***** Entries supplied *****

(** * Circuit Playground base class: a shallow embedding

    Source: [adafruit_circuitplayground/circuit_playground_base.py].

    The module is a facade over peripheral drivers.  The facade object is
    modelled as a record of its private attributes together with the store of
    [touchio.TouchIn] objects it has created and the chronological list of
    driver calls it has issued.  Methods are functions in a small
    state-and-exception monad.  The peripheral drivers themselves live outside
    the repository; what they answer is taken from a [Drivers] instance, as a
    function of the calls made so far. *)

From stdpp Require Import base numbers list strings gmap.

(** ** Python values that can be assigned to [detect_taps] *)

Inductive pyval : Type :=
| PyNone
| PyBool (b : bool)
| PyInt (z : Z)
| PyStr (s : string).

(** Python's [==] on these values; [True == 1] and [False == 0] hold. *)
Definition py_eq (x y : pyval) : bool :=
  match x, y with
  | PyNone, PyNone => true
  | PyBool a, PyBool b => Bool.eqb a b
  | PyInt a, PyInt b => (a =? b)%Z
  | PyBool a, PyInt b => (Z.b2z a =? b)%Z
  | PyInt a, PyBool b => (a =? Z.b2z b)%Z
  | PyStr a, PyStr b => String.eqb a b
  | _, _ => false
  end.

(** ** Board pins, touch objects, slots *)

(** The pins of [board] that [__init__] stores in [self._touches]. *)
Inductive pin : Type := A1 | A2 | A3 | A4 | A5 | A6 | TX.

#[export] Instance pin_eq_dec : EqDecision pin.
Proof. solve_decision. Defined.

(** The [digitalio.DigitalInOut] objects held by the facade. *)
Inductive digital : Type := BUTTON_A | BUTTON_B | SLIDE_SWITCH | D13.

(** Modelled from the spec: [touchio] is an external driver, of which the
    spec lists the capabilities "construct from pin, read boolean, get/set
    threshold".  A [touchio.TouchIn] object is the pin it was built from and
    its read/write integer [threshold] attribute. *)
Record TouchIn : Type := mkTouchIn { ti_pin : pin; threshold : Z }.

(** An element of the list [self._touches]: [None], a pin, or a reference to
    a [TouchIn] object in the store. *)
Inductive slot : Type :=
| SlotNone
| SlotPin (p : pin)
| SlotTouchIn (a : nat).

(** [isinstance(x, touchio.TouchIn)] *)
Definition isinstance_TouchIn (x : slot) : bool :=
  match x with SlotTouchIn _ => true | _ => false end.

(** ** Driver calls *)

Inductive event : Type :=
| EvTouchInNew (p : pin)                       (* touchio.TouchIn(pin) *)
| EvTouchInValue (a : nat)                     (* touch_in.value *)
| EvSetRange8G                                 (* lis3dh.range = RANGE_8_G *)
| EvSetTap (tap : pyval) (thr time_limit time_latency time_window : Z)
| EvTapped                                     (* lis3dh.tapped *)
| EvAcceleration                               (* lis3dh.acceleration *)
| EvShake (shake_threshold : Z)                (* lis3dh.shake(...) *)
| EvDigitalGet (d : digital)                   (* d.value *)
| EvDigitalSet (d : digital) (v : pyval)       (* d.value = v *)
| EvGetPressed                                 (* gamepad.get_pressed() *)
| EvTemperature                                (* thermistor.temperature *)
| EvAnalogValue.                               (* photocell AnalogIn.value *)

(** Modelled from the spec: the peripheral drivers are external
    collaborators, "treated as opaque capability interfaces".  This class is
    what they answer; each answer may depend on the whole history of calls
    issued before it. *)
Class Drivers : Type := {
  float : Type;
  touchin_initial_threshold : pin -> list event -> Z;
  touchin_value : pin -> Z -> list event -> bool;
  lis3dh_tapped : list event -> bool;
  lis3dh_acceleration : list event -> float * float * float;
  lis3dh_shake : Z -> list event -> bool;
  digital_value : digital -> list event -> bool;
  gamepad_get_pressed : list event -> Z;
  thermistor_temperature : list event -> float;
  analogin_value : list event -> Z
}.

*****

- [Task objective] Among the records above, a stretch begins at the line containing "(** ** Board pins, touch objects, slots *)" and ends at the line containing "its read/write integer". Restate that stretch word for word, and nothing else.

- [Your response]
(** ** Board pins, touch objects, slots *)

(** The pins of [board] that [__init__] stores in [self._touches]. *)
Inductive pin : Type := A1 | A2 | A3 | A4 | A5 | A6 | TX.

#[export] Instance pin_eq_dec : EqDecision pin.
Proof. solve_decision. Defined.

(** The [digitalio.DigitalInOut] objects held by the facade. *)
Inductive digital : Type := BUTTON_A | BUTTON_B | SLIDE_SWITCH | D13.

(** Modelled from the spec: [touchio] is an external driver, of which the
    spec lists the capabilities "construct from pin, read boolean, get/set
    threshold".  A [touchio.TouchIn] object is the pin it was built from and
    its read/write integer [threshold] attribute. *)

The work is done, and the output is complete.